-- Information --
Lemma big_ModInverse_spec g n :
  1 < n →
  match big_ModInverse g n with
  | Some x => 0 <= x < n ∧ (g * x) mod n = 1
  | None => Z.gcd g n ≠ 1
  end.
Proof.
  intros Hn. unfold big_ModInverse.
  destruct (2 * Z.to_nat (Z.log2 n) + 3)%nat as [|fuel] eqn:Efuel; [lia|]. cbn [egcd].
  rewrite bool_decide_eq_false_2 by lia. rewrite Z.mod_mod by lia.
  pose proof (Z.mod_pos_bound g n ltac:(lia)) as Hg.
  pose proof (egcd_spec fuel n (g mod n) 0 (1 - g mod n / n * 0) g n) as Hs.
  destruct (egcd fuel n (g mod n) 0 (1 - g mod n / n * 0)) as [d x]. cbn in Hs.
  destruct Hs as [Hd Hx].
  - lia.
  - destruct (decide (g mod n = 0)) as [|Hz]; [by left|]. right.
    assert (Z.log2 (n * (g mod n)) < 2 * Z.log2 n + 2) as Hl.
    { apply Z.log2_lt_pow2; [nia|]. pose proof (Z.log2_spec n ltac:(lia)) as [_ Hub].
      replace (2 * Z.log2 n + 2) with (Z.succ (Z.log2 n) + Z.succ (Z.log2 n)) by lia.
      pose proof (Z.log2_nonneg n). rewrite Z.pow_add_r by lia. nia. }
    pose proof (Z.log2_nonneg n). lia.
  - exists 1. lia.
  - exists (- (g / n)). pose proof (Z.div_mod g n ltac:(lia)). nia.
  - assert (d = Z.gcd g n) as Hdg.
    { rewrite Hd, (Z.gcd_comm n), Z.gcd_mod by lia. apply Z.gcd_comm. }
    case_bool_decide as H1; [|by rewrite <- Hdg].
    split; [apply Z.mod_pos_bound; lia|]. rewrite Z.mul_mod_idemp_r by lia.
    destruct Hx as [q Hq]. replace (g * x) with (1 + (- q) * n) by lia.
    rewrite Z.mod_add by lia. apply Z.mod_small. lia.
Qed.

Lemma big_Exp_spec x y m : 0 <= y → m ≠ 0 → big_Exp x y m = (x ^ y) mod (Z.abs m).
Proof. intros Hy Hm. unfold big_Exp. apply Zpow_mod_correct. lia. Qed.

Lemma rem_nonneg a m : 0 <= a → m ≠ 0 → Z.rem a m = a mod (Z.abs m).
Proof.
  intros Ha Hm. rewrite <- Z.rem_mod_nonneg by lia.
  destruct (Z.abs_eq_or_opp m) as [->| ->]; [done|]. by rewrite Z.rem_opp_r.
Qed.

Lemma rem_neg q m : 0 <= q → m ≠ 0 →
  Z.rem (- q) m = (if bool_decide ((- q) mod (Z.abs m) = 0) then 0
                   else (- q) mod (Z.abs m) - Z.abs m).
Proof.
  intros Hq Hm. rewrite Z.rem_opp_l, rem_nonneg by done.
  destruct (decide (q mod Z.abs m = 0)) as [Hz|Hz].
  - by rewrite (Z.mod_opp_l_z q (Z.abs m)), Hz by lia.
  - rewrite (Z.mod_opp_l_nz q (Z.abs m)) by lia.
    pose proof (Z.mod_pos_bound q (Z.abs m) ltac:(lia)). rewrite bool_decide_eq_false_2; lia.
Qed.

-- Goal of the exercise --
Without leaving anything out, repeat every entry shown above.

-- Answer below --
Lemma big_ModInverse_spec g n :
  1 < n →
  match big_ModInverse g n with
  | Some x => 0 <= x < n ∧ (g * x) mod n = 1
  | None => Z.gcd g n ≠ 1
  end.
Proof.
  intros Hn. unfold big_ModInverse.
  destruct (2 * Z.to_nat (Z.log2 n) + 3)%nat as [|fuel] eqn:Efuel; [lia|]. cbn [egcd].
  rewrite bool_decide_eq_false_2 by lia. rewrite Z.mod_mod by lia.
  pose proof (Z.mod_pos_bound g n ltac:(lia)) as Hg.
  pose proof (egcd_spec fuel n (g mod n) 0 (1 - g mod n / n * 0) g n) as Hs.
  destruct (egcd fuel n (g mod n) 0 (1 - g mod n / n * 0)) as [d x]. cbn in Hs.
  destruct Hs as [Hd Hx].
  - lia.
  - destruct (decide (g mod n = 0)) as [|Hz]; [by left|]. right.
    assert (Z.log2 (n * (g mod n)) < 2 * Z.log2 n + 2) as Hl.
    { apply Z.log2_lt_pow2; [nia|]. pose proof (Z.log2_spec n ltac:(lia)) as [_ Hub].
      replace (2 * Z.log2 n + 2) with (Z.succ (Z.log2 n) + Z.succ (Z.log2 n)) by lia.
      pose proof (Z.log2_nonneg n). rewrite Z.pow_add_r by lia. nia. }
    pose proof (Z.log2_nonneg n). lia.
  - exists 1. lia.
  - exists (- (g / n)). pose proof (Z.div_mod g n ltac:(lia)). nia.
  - assert (d = Z.gcd g n) as Hdg.
    { rewrite Hd, (Z.gcd_comm n), Z.gcd_mod by lia. apply Z.gcd_comm. }
    case_bool_decide as H1; [|by rewrite <- Hdg].
    split; [apply Z.mod_pos_bound; lia|]. rewrite Z.mul_mod_idemp_r by lia.
    destruct Hx as [q Hq]. replace (g * x) with (1 + (- q) * n) by lia.
    rewrite Z.mod_add by lia. apply Z.mod_small. lia.
Qed.

Lemma big_Exp_spec x y m : 0 <= y → m ≠ 0 → big_Exp x y m = (x ^ y) mod (Z.abs m).
Proof. intros Hy Hm. unfold big_Exp. apply Zpow_mod_correct. lia. Qed.

Lemma rem_nonneg a m : 0 <= a → m ≠ 0 → Z.rem a m = a mod (Z.abs m).
Proof.
  intros Ha Hm. rewrite <- Z.rem_mod_nonneg by lia.
  destruct (Z.abs_eq_or_opp m) as [->| ->]; [done|]. by rewrite Z.rem_opp_r.
Qed.

Lemma rem_neg q m : 0 <= q → m ≠ 0 →
  Z.rem (- q) m = (if bool_decide ((- q) mod (Z.abs m) = 0) then 0
                   else (- q) mod (Z.abs m) - Z.abs m).
Proof.
  intros Hq Hm. rewrite Z.rem_opp_l, rem_nonneg by done.
  destruct (decide (q mod Z.abs m = 0)) as [Hz|Hz].
  - by rewrite (Z.mod_opp_l_z q (Z.abs m)), Hz by lia.
  - rewrite (Z.mod_opp_l_nz q (Z.abs m)) by lia.
    pose proof (Z.mod_pos_bound q (Z.abs m) ltac:(lia)). rewrite bool_decide_eq_false_2; lia.
Qed.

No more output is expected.